Case ID: f-appx_229/html/0214-01.html
Source: Caselaw Access Project
Author: {"author": "PER CURIAM:", "license": "Public Domain", "url": "https://static.case.law/"}
Date Created: 2024-08-24T03:29:51.129683

Junious Lee RHUE, Jr., Petitioner-Appellant, v. Thomas R. CARROLL, Respondent-Appellee.
    No. 06-7595.
    United States Court of Appeals, Fourth Circuit.
    Submitted: Jan. 31, 2007.
    Decided: June 15, 2007.
    Junious Lee Rhue, Jr., Appellant Pro Se. Clarence Joe DelForge, III, North Carolina Department of Justice, Raleigh, North Carolina, for Appellee.
    Before MOTZ, KING, and GREGORY, Circuit Judges.
    Dismissed by unpublished PER CURIAM opinion.
    Unpublished opinions are not binding precedent in this circuit.
   PER CURIAM:

Junious Lee Rhue, Jr., seeks to appeal the district court’s order and judgment denying as untimely his 28 U.S.C. § 2254 (2000) petition and requests the appointment of counsel on appeal.
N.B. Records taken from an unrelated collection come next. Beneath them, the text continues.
(** The first of June 2021 without a time, and at 21:05. *)
Lemma parse_date_defaults_witness :
  @parse_date Example.runtime (exif_date (mkDatetime 2021 6 1 21 5 0))
  = Ok (Some (mkDatetime 2021 6 1 12 0 0), Some Datetime.zero)
  /\ @parse_date Example.runtime
       (exif_date (mkDatetime 2021 6 1 21 5 0) +:+ " " +:+ Str.pad2 21
        +:+ ":" +:+ Str.pad2 5)
     = Ok (Some (mkDatetime 2021 6 1 21 5 0), Some Datetime.zero).
Proof.
  apply (@parse_date_defaults Example.runtime (mkDatetime 2021 6 1 21 5 0)
           "2021/06" "2021/06"); vm_compute; reflexivity.
Defined.

(** * Runs compared *)

(** ** Sorting the same records again *)



Section Rerun.

Context `{Runtime}.



End Rerun.

Section Again.

Context `{Runtime}.



End Again.


(** ** What a dry run foretells *)



Section Foretold.

Context `{Runtime}.




End Foretold.


(** ** The number of files and the length of a chain *)


Section Accounts.

Context `{Runtime}.




End Accounts.

(** X20.  The number the loop appends is bounded by the paths that are
    taken: when the loop is left, the suffix of the name it has reached
    is at most the number of files on disk and, in a dry run, claimed
    paths. *)
Theorem suffix_is_bounded (cfg : config) (st : state)
    (src_file first dst_final : string) (identical : bool) (a : Z) :
  collision_loop (budget st) cfg st src_file
    (Path.splitext first).1 (Path.splitext first).2 first 1
  = Ok (dst_final, identical, a) ->
  dst_final = candidate (Path.splitext first).1 (Path.splitext first).2
                first (a - 1)
  /\ 0 <= a - 1
     <= Z.of_nat (size (dom (files st) ∪ dom (test_file_dict st))).
Proof.
  intros Hloop.
  apply collision_loop_Ok in Hloop as (Ha & Hfinal & Hfirst & Htaken & _).
  set (dst_root := (Path.splitext first).1) in *.
  set (dst_ext := (Path.splitext first).2) in *.
  split.
  - rewrite Hfinal. unfold candidate.
    destruct (Z.eqb_spec a 1) as [->|Hne]; [reflexivity|].
    now rewrite (proj2 (Z.eqb_neq _ _)) by lia.
  - split; [lia|].
    set (taken := dom (files st) ∪ dom (test_file_dict st)).
    set (tried := candidate dst_root dst_ext first <$> seqZ 0 (a - 1)).
    assert (Hnodup : NoDup tried).
    { apply NoDup_fmap_2_strong; [|apply NoDup_seqZ].
      intros i j _ _. apply candidate_inj. apply splitext_app. }
    assert (Hsub : list_to_set tried ⊆ taken).
    { intros p (j & -> & Hj)%elem_of_list_to_set%list_elem_of_fmap.
      apply elem_of_seqZ in Hj. apply (occupied_dom cfg). unfold candidate.
      destruct (Z.eqb_spec j 0) as [->|Hj0]; [apply Hfirst|apply Htaken]; lia. }
    apply subseteq_size in Hsub.
    rewrite size_list_to_set in Hsub by assumption.
    unfold tried in Hsub. rewrite length_fmap, length_seqZ in Hsub.
    fold taken. lia.
Qed.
The order is not appealable unless a circuit justice or judge issues a certificate of appealability. 28 U.S.C. § 2253(c)(1) (2000). A certificate of appealability will not issue absent “a substantial showing of the denial of a constitutional right.” 28 U.S.C. § 2253(c)(2) (2000). A prisoner satisfies this standard by demonstrating that reasonable jurists would find that any assessment of the constitutional claims by the district court is debatable or wrong and that any dispositive procedural ruling by the district court is likewise debatable. Miller-El v. Cockrell, 537 U.S. 322, 336-38, 123 S.Ct. 1029, 154 L.Ed.2d 931 (2003); Slack v. McDaniel, 529 U.S. 473, 484, 120 S.Ct. 1595, 146 L.Ed.2d 542 (2000); Rose v. Lee, 252 F.3d 676, 683-84 (4th Cir.2001). We have independently reviewed the record and conclude Rhue has not made the requisite showing. Accordingly, we deny a certificate of appealability, deny the motion to appoint counsel and dismiss. We dispense with oral argument because the facts and legal contentions are adequately presented in the materials before the court and argument would not aid the decisional process.

DISMISSED.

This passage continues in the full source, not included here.